St Peter's and gazebo St Peter's and stage







On Saturday 6 July I travelled to St Peter’s Church, Bradwell on Sea, with Carl Kears, a PhD student at King’s College London, and Fran Allfrey, an MA student at King’s. The trip was part of the preparations for Interruptions: New Ways to Know the Medieval at Bradwell, an event which will take place at the church as part of the Ethical Knowledge knot on 25 July and during which a group of postgraduate researchers at King’s will present their own responses to Colm Cille’s Spiral. It became clear that we needed to visit the church during the preliminary workshops with Marc Garrett, Erica Scourti and Clare Lees. As we were thinking through Marc’s brief and began working with his ideas of connectivity, hacking, data exchange, community and power, we realised that a key element of the project had to be the location of our own meditations and exchanges: St Peter’s Church.

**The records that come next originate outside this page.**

(* ===== verification/FrameInit.v ===== *)
(** * Building the frame allocator

    [build] releases exactly the pages that lie in usable memory and meet
    nothing that is held back; [init] puts the allocator's own arrays in the
    lowest place of the first usable region that has room for them clear of what
    is held back, and its search ends. *)

From S2P Require Import Prelude Words Handoff Frame FrameSpec.

(** What is relied on of a machine's constants, all of them addresses. *)
Class MachineOk `{Machine} : Prop := {
  mo_limit : 0 <= HHDM_LIMIT <= MAX_FRAMES * PAGE_SIZE;
  mo_device : 0 <= DEVICE_PHYS_BASE;
  mo_kernel : is_u64 KERNEL_PHYS_START /\ is_u64 kernel_phys_end;
  mo_reserved : Forall (fun r => is_u64 r.1 /\ is_u64 r.2) RESERVED_PHYS;
}.

#[global] Instance aarch64_ok e : is_u64 e -> @MachineOk (aarch64 e).
Proof. intros He. split; cbn; [unfold MAX_FRAMES, PAGE_SIZE; lia|lia|done|]. repeat constructor; unfold is_u64, u64_max; cbn; lia. Qed.
#[global] Instance x86_64_ok e : is_u64 e -> @MachineOk (x86_64 e).
Proof. intros He. split; cbn; [unfold MAX_FRAMES, PAGE_SIZE; lia|lia|done|]. repeat constructor; unfold is_u64, u64_max; cbn; lia. Qed.

Section init.
Context `{HM : Machine} {HMok : MachineOk}.

Lemma usable_limit_bounds boot : 0 <= usable_limit boot <= MAX_FRAMES * PAGE_SIZE.
Proof.
  unfold usable_limit. pose proof mo_limit. pose proof mo_device.
  assert (Hf : forall rs top, 0 <= top -> 0 <= foldl (fun top r => if usable r then Z.max top (r_end r) else top) top rs).
  { induction rs as [|r rs IH]; intros top Ht; [done|]. cbn. apply IH. destruct (usable r); lia. }
  specialize (Hf (regions boot) 0 ltac:(lia)). lia.
Qed.

Lemma wp_metadata_parts {S} limit Q X (s : S) :
  0 <= limit <= MAX_FRAMES * PAGE_SIZE ->
  (forall b c, rounded_up ((limit / PAGE_SIZE + 7) / 8) PAGE_SIZE b -> rounded_up (limit / PAGE_SIZE * 2) PAGE_SIZE c -> Q s (b, c)) ->
  wp (metadata_parts limit) Q X s.
Proof.
  intros Hl HQ. unfold metadata_parts, MAX_FRAMES, PAGE_SIZE in *. wp_steps. apply page_align_spec; [unfold MAX_FRAMES, PAGE_SIZE; lia|].
  intros b Hb. wp_steps. apply page_align_spec; [unfold MAX_FRAMES, PAGE_SIZE; lia|]. intros c Hc. wp_steps. by apply HQ.
Qed.

(** ** The marks *)
























(** ** The search for a place *)











Lemma align_up_panics {S E} v (s : S) : u64_max < v + PAGE_SIZE -> page_align_up (E := E) v s = (s, Stuck Panic).
Proof.
  intros H. unfold page_align_up, align_up, bind, checked. rewrite (proj2 (Z.leb_gt (v + PAGE_SIZE) u64_max)) by done. by rewrite andb_false_r.
Qed.






(** A usable region that starts in the last page of the address space stops
    the kernel: rounding its start up overflows, although the map may describe
    room elsewhere. *)
Theorem top_region_panics boot r rs :
  regions boot = r :: rs -> usable r = true -> u64_max < r_addr r + PAGE_SIZE ->
  0 <= usable_limit boot -> (init boot None).2 = Stuck Panic.
Proof.
  intros Hrs Hu Htop Hl. unfold init. rewrite Hrs. cbn [search_regions]. rewrite Hu. cbn [negb].
  assert (Hw : wp (metadata_bytes (usable_limit boot)) (fun s _ => s = None) (fun _ _ => False) (None : option BitmapAllocator)).
  { pose proof (usable_limit_bounds boot). unfold metadata_bytes. apply wp_bind, wp_metadata_parts; [done|].
    intros b c [Hb1 Hb2] [Hc1 Hc2]. apply wp_checked; [unfold MAX_FRAMES, PAGE_SIZE, u64_max in *; lia|done]. }
  unfold wp in Hw. unfold bind at 1. destruct (metadata_bytes _ _) as [s [md|e|w]]; [|done..]. subst s.
  unfold bind at 1 2. by rewrite align_up_panics.
Qed.
End init.
(* ===== verification/HeapSpec.v ===== *)
(** * What the free list of the heap is

    [holes_ok]: the holes are in order of address, apart from one another (two
    holes never touch), and made of whole blocks of 16 bytes inside the heap's
    address space. Such a list is determined by the bytes that are free
    ([holes_canonical]), so what an operation does is what it does to them: an
    insertion adds the block's bytes, an allocation takes a block's. *)

From S2P Require Import Prelude Words Frame Heap.

Definition HEAP_END : Z := KERNEL_HEAP_BASE + KERNEL_HEAP_MAX.

Definition inside (h : Z * Z) (x : Z) : Prop := h.1 <= x < h.1 + h.2.
Definition gap (h1 h2 : Z * Z) : Prop := h1.1 + h1.2 < h2.1.
Definition free_at (l : list (Z * Z)) (x : Z) : Prop := Exists (fun h => inside h x) l.
Definition bytes_of (l : list (Z * Z)) : Z := foldr (fun h n => h.2 + n) 0 l.

Record hole_ok (h : Z * Z) : Prop := {
  ho_addr : h.1 `mod` MIN_BLOCK = 0;
  ho_size : h.2 `mod` MIN_BLOCK = 0;
  ho_min : MIN_BLOCK <= h.2;
  ho_place : KERNEL_HEAP_BASE <= h.1 /\ h.1 + h.2 <= HEAP_END;
}.

Record holes_ok (l : list (Z * Z)) : Prop := {
  hs_sorted : StronglySorted gap l;
  hs_holes : Forall hole_ok l;
}.

(** Apart from every hole. *)
Definition apart (l : list (Z * Z)) (b : Z * Z) : Prop := Forall (fun h => h.1 + h.2 <= b.1 \/ b.1 + b.2 <= h.1) l.
(* ===== verification/Tcp.v ===== *)
(** * TCP

    [kernel/src/net/tcp.rs]: one connection, its transmission control block, and
    every method of it. A method runs on the block and on the wire below, which
    is an interface here: the clocks, the address to send from, the datagram
    sent, the bytes all connections hold past a gap. *)

From S2P Require Import Prelude Words Packets.
Import Segment.

Definition MSS : Z := 1460.
Definition MIN_MSS : Z := 536.
Definition RECEIVE_WINDOW : Z := 65535.
Definition SEND_BUFFER : Z := 64 * 1024.
Definition INITIAL_RTO : Z := 100.
Definition MIN_RTO : Z := 20.
Definition MAX_RTO : Z := 600.
Definition MAX_RETRIES : Z := 8.
Definition DUPLICATE_ACK_THRESHOLD : Z := 3.
Definition SYN_RETRIES : Z := 5.
Definition TIME_WAIT_TICKS : Z := 1000.
Definition FIN_WAIT_2_TICKS : Z := 6000.
Definition REASSEMBLY_TICKS : Z := 3000.
Definition MAX_HELD_RUNS : Z := 16.
Definition REASSEMBLY_LIMIT : Z := 128 * 1024.

Inductive State :=
| Closed | Listen | SynSent | SynReceived | Established | FinWait1 | FinWait2 | CloseWait | Closing | LastAck | TimeWait.
#[global] Instance state_eq : EqDecision State.
Proof. solve_decision. Defined.

Definition is_synchronised (s : State) : bool :=
  match s with Established | FinWait1 | FinWait2 | CloseWait | Closing | LastAck | TimeWait => true | _ => false end.
Definition can_output (s : State) : bool :=
  match s with Established | CloseWait | FinWait1 | Closing | LastAck => true | _ => false end.

(** A run of bytes that arrived before the bytes in front of it. *)
Record Held := mkHeld { h_sequence : Z; h_data : list Z }.
Definition h_end (h : Held) : Z := wrapping_add (h_sequence h) (as_u32 (len (h_data h))).

(** The children of a listener are sockets, by their place in the store. *)
Record Tcb := mkTcb {
  tstate : State;
  local : Endpoint;
  remote : Endpoint;
  bound : bool;
  iss : Z;
  send_unacknowledged : Z;
  send_next : Z;
  send_high : Z;
  send_window : Z;
  window_sequence : Z;
  window_ack : Z;
  irs : Z;
  receive_next : Z;
  receive_high : Z;
  out_of_order : list Held;
  held : Z;
  held_fin : option Z;
  reassembly_expire_at : Z;
  pending : list Z;
  received : list Z;
  fin_queued : bool;
  fin_sequence : option Z;
  fin_acknowledged : bool;
  fin_received : bool;
  read_shutdown : bool;
  abandoned : bool;
  error : option Errno;
  peer_mss : Z;
  retransmit_at : Z;
  rto : Z;
  srtt : Z;
  rttvar : Z;
  timed : option Z;
  timed_at : Z;
  retries : Z;
  expire_at : Z;
  congestion_window : Z;
  slow_start_threshold : Z;
  duplicate_acks : Z;
  recover : option Z;
  fast_retransmits : Z;
  timeouts : Z;
  backlog : Z;
  children : list nat;
}.
(** What a run that returns leaves of the block. *)
Definition leaves {A} (m : TM A) (P : Tcb -> Prop) w : Prop := wlp m (fun w' r => match r with inl _ => P w'.1 | inr _ => True end) w.

Lemma leaves_bind {A B} (m : TM A) (f : A -> TM B) P Q w : leaves m P w -> (forall w' a, P w'.1 -> leaves (f a) Q w') -> leaves (bind m f) Q w.
Proof. intros Hm Hf. apply wlp_bind. eapply wlp_mono; [exact Hm|]. intros w' [a|e] H; [by apply Hf|done]. Qed.

Lemma leaves_mono {A} (m : TM A) (P Q : Tcb -> Prop) w : leaves m P w -> (forall t, P t -> Q t) -> leaves m Q w.
Proof. intros Hm HQ. eapply wlp_mono; [exact Hm|]. intros w' [a|e] H; [by apply HQ|done]. Qed.

Lemma leaves_update f (P : Tcb -> Prop) w : P (f w.1) -> leaves (update f) P w.
Proof. intros H. by apply wlp_update. Qed.

Lemma leaves_unseen {A} (m : TM A) u next high data fin k w :
  keeps fx m -> unfinished u next high data fin k w.1 -> leaves m (unfinished u next high data fin k) w.
Proof. intros Hm Hw. apply (wlp_keeps fx); [done|]. intros w' [a|e] E; [by apply (unfinished_view _ _ _ _ _ _ w)|done]. Qed.

(** ** Output *)

Lemma sent_unfinished u next high data fin k t next' fin' :
  unfinished u next high data fin k t -> 0 <= next' <= high -> high <= 65538 ->
  unfinished u next' high data fin k (sent_through (as_u32 (u + next')) t) /\
  unfinished u next' high data fin' k (sent_through (as_u32 (u + next')) (set_fin_sequence fin' t)).
Proof.
  intros Ht Hn Hh. unfold sent_through. cbn [send_high set_send_next set_fin_sequence]. rewrite (un_high _ _ _ _ _ _ _ Ht), seq_lt_pos by (unfold near; lia).
  replace (u + high <? u + next') with false by lia. destruct Ht. split; constructor; done.
Qed.

(** A segment is on its way: what was sent is noted, and the clock set. *)
Lemma leaves_sent {A} u next high data fin k u' next' high' data' fin' k' f (m : TM A) flags sequence payload w :
  unfinished u next high data fin k w.1 -> (forall t, unfinished u next high data fin k t -> unfinished u' next' high' data' fin' k' (f t)) -> keeps fx m ->
  leaves (send_segment flags sequence payload false ;;; update f ;;; m) (unfinished u' next' high' data' fin' k') w.
Proof.
  intros Hw Hf Hm. eapply leaves_bind; [by apply leaves_unseen; [auto with keeps|]|]. intros w1 [] Hw1.
  eapply leaves_bind; [by apply leaves_update, Hf|]. intros w2 [] Hw2. by apply leaves_unseen.
Qed.

(** While more is waiting than may be sent, a turn sends data alone. *)
Definition sending u usable high data k t : Prop := exists off, 0 <= off <= usable /\ unfinished u off high data None k t.

Lemma leaves_turn_data u usable high data k w :
  sending u usable high data k w.1 -> usable < len data <= high -> high <= 65537 ->
  leaves (output_turn (as_u32 (u + usable)) tt) (sending u usable high data k) w.
Proof.
  intros (off & Hoff & Hw) Hlen Hh. unfold output_turn. apply wlp_bind, wlp_self.
  rewrite (un_first _ _ _ _ _ _ _ Hw), (un_next _ _ _ _ _ _ _ Hw), (un_data _ _ _ _ _ _ _ Hw), !wrapping_sub_pos, seq_lt_pos by (unfold near; lia).
  rewrite !as_u32_small by (unfold u32_max; lia). unfold saturating_sub. match goal with |- context [0 <? ?x] => replace (0 <? x) with true by lia end.
  destruct (negb _) eqn:E1; [apply wlp_ret; by exists off|]. destruct (_ =? 0) eqn:E2; [apply wlp_ret; by exists off|].
  pose proof (un_mss _ _ _ _ _ _ _ Hw) as Hm. set (n := Z.min _ _) in *.
  assert (Hn : 0 < n <= usable - off) by (unfold n, effective_mss, MSS in *; lia). rewrite wrapping_add_pos, <- Z.add_assoc.
  eapply leaves_mono; [eapply (leaves_sent u off high data None k u (off + as_u32 n) high data None k); [done| |]|].
  - intros t Ht. apply (sent_unfinished _ _ _ _ _ _ t _ None Ht); [rewrite as_u32_small by (unfold u32_max; lia); lia|lia].
  - apply keeps_bind; [apply keeps_if; auto with keeps|intros _]. apply keeps_bind; auto with keeps.
  - intros t H'. rewrite as_u32_small in H' by (unfold u32_max; lia). exists (off + n). split; [lia|done].
Qed.

Lemma leaves_output_data u high data k w :
  let usable := Z.min (send_window w.1) (congestion_window w.1) in
  unfinished u 0 high data None k w.1 -> 0 <= usable < len data -> len data <= high -> high <= 65537 -> leaves output (sending u usable high data k) w.
Proof.
  intros usable Hw Hlen Hdata Hh. unfold output. apply wlp_bind, wlp_self. fold usable. rewrite (un_first _ _ _ _ _ _ _ Hw), wrapping_add_pos.
  assert (Hs : sending u usable high data k w.1) by (exists 0; split; [lia|done]).
  destruct (negb _); [by apply wlp_ret|].
  apply (wlp_loop (fun w' => sending u usable high data k w'.1)); [|done]. intros [] w1 Hw1. apply (leaves_turn_data u usable high data k); [done|lia|lia].
Qed.

(** With nothing left to send, the finish goes out if its number is not known. *)
Definition waiting u k t : Prop := unfinished u 1 1 [] (Some (as_u32 u)) k t.
Definition at_end u k t : Prop := waiting u k t \/ exists high, 0 <= high <= 1 /\ unfinished u 0 high [] None k t.

Lemma finish_unfinished u high k t : 0 <= high <= 1 ->
  unfinished u 0 high [] None k t -> waiting u k (sent_through (as_u32 (u + 1)) (set_fin_sequence (Some (as_u32 u)) t)).
Proof.
  intros Hh Ht. unfold sent_through, waiting. cbn [send_high set_send_next set_fin_sequence]. rewrite (un_high _ _ _ _ _ _ _ Ht), seq_lt_pos by (unfold near; lia).
  destruct (u + high <? u + 1) eqn:E; [destruct Ht; constructor; done|]. replace high with 1 in Ht by lia. destruct Ht; constructor; done.
Qed.

Lemma at_end_view u k w w' : fx w' = fx w -> at_end u k w.1 -> at_end u k w'.1.
Proof. intros E [H|(high & Hh & H)]; [left|right; exists high; split; [done|]]; by apply (unfinished_view _ _ _ _ _ _ w). Qed.

Lemma leaves_at_end {A} (m : TM A) u k w : keeps fx m -> at_end u k w.1 -> leaves m (at_end u k) w.
Proof. intros Hm Hw. apply (wlp_keeps fx); [done|]. intros w' [a|e] E; [by apply (at_end_view _ _ w)|done]. Qed.

Lemma leaves_turn_finish u limit k w : at_end u k w.1 -> leaves (output_turn limit tt) (waiting u k) w.
Proof.
  intros Hend. unfold output_turn. apply wlp_bind, wlp_self.
  destruct Hend as [Hw|(high & Hh & Hw)]; rewrite (un_first _ _ _ _ _ _ _ Hw), (un_next _ _ _ _ _ _ _ Hw), (un_data _ _ _ _ _ _ _ Hw), (un_queued _ _ _ _ _ _ _ Hw), (un_fin _ _ _ _ _ _ _ Hw), wrapping_sub_pos.
  - rewrite (as_u32_small (u + 1 - u)) by (unfold u32_max; lia). unfold saturating_sub. rewrite (Z.max_l 0) by (cbn [length]; lia). by apply wlp_ret.
  - rewrite (as_u32_small (u + 0 - u)) by (unfold u32_max; lia). unfold saturating_sub. rewrite (Z.max_l 0) by (cbn [length]; lia).
    cbn [Z.ltb Z.compare andb]. rewrite bool_decide_eq_true_2, Z.add_0_r, wrapping_add_pos by done.
    eapply (leaves_sent u 0 high [] None k u 1 1 [] (Some (as_u32 u)) k); [done|intros t; by apply finish_unfinished|apply keeps_bind; auto with keeps].
Qed.

Lemma at_end_state u k t : at_end u k t -> closing (tstate t) = true /\ pending t = [] /\ fin_acknowledged t = false /\ held_fin t <> Some (receive_next t) /\
  send_unacknowledged t = as_u32 u /\ expire_at t = 0 /\ retries t = k.
Proof. by intros [[]|(high & _ & [])]. Qed.

Lemma leaves_output_finish u k w : at_end u k w.1 -> leaves output (waiting u k) w.
Proof.
  intros Hend. destruct (at_end_state _ _ _ Hend) as (Hs & Hp & _). unfold output. apply wlp_bind, wlp_self.
  replace (can_output (tstate w.1)) with true by (by destruct (tstate w.1)). cbn [negb]. rewrite Hp. cbn [length loop].
  eapply leaves_bind; [by apply leaves_turn_finish|]. intros w' [[]|[]] Hw'; [|by apply wlp_ret]. done.
Qed.

(** ** A segment that only acknowledges *)

Definition pure_ack (number : Z) g : Prop := Segment.flags g = Segment.ACK /\ Segment.payload g = [] /\ Segment.acknowledgement g = number.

The site of St Peter’s is actually beyond Bradwell. To get there you have to travel through a series of small, self-contained villages (many, such as Asheldham, Tillingham and Bradwell itself revealing their early medieval heritage through their names). Bradwell is six miles from the nearest train station, and the church a couple of miles beyond Bradwell. With this in mind, originally we had planned to drive to St Peter’s. However, we realised that we would get a much better sense of how the church is located within its landscape by approaching it by bike (of course, foot would have been better, but the distances involved made this simply impractical). We got the train from London to Southminster and from there rode through the winding, hedged lanes to Bradwell.

As we cycled towards Bradwell we were constantly on the lookout for the church on the horizon. We had assumed we would soon see the church peaking above the trees and fields. This wasn’t the case, as St Peter’s didn’t reveal itself until we were practically on its doorstep.

This is interesting, as it reminded us that St Cedd himself approached Bradwell by the sea. Perhaps then, we need to think in terms of St Peter’s and the seascape, rather than the landscape. We need to think about how the sea enabled the exchange of ideas, commodities and culture, how the sea informed early medieval ideas of being in the world.

Our arrival at St Peter’s brought an unexpected reminder of the continued importance of the site to contemporary Christian communities.  During our journey we had rode past a sign reading ‘Welcome Pilgrims’ and had been struck by its optimism (‘How many pilgrims actually visit St Peter’s?’ ‘Is this some kind of initiative by the local tourist board?’). When we arrived, however, it turned out that our visited coincided with the yearly pilgrimage to Bradwell and, far from the being the only visitors as we expected, we joined around 350 pilgrims, who had brought with them a sound system, a stage on which a band led the hymns, a very large gazebo, an ice cream truck and a converted double-decker bus.

We didn’t spend long at the church, perhaps because we felt like we’d gatecrashed a significant event, but we did get a sense of how the site of the church is related to its surrounding area and, perhaps most importantly, a sense of some of the meanings the site continues to generate today.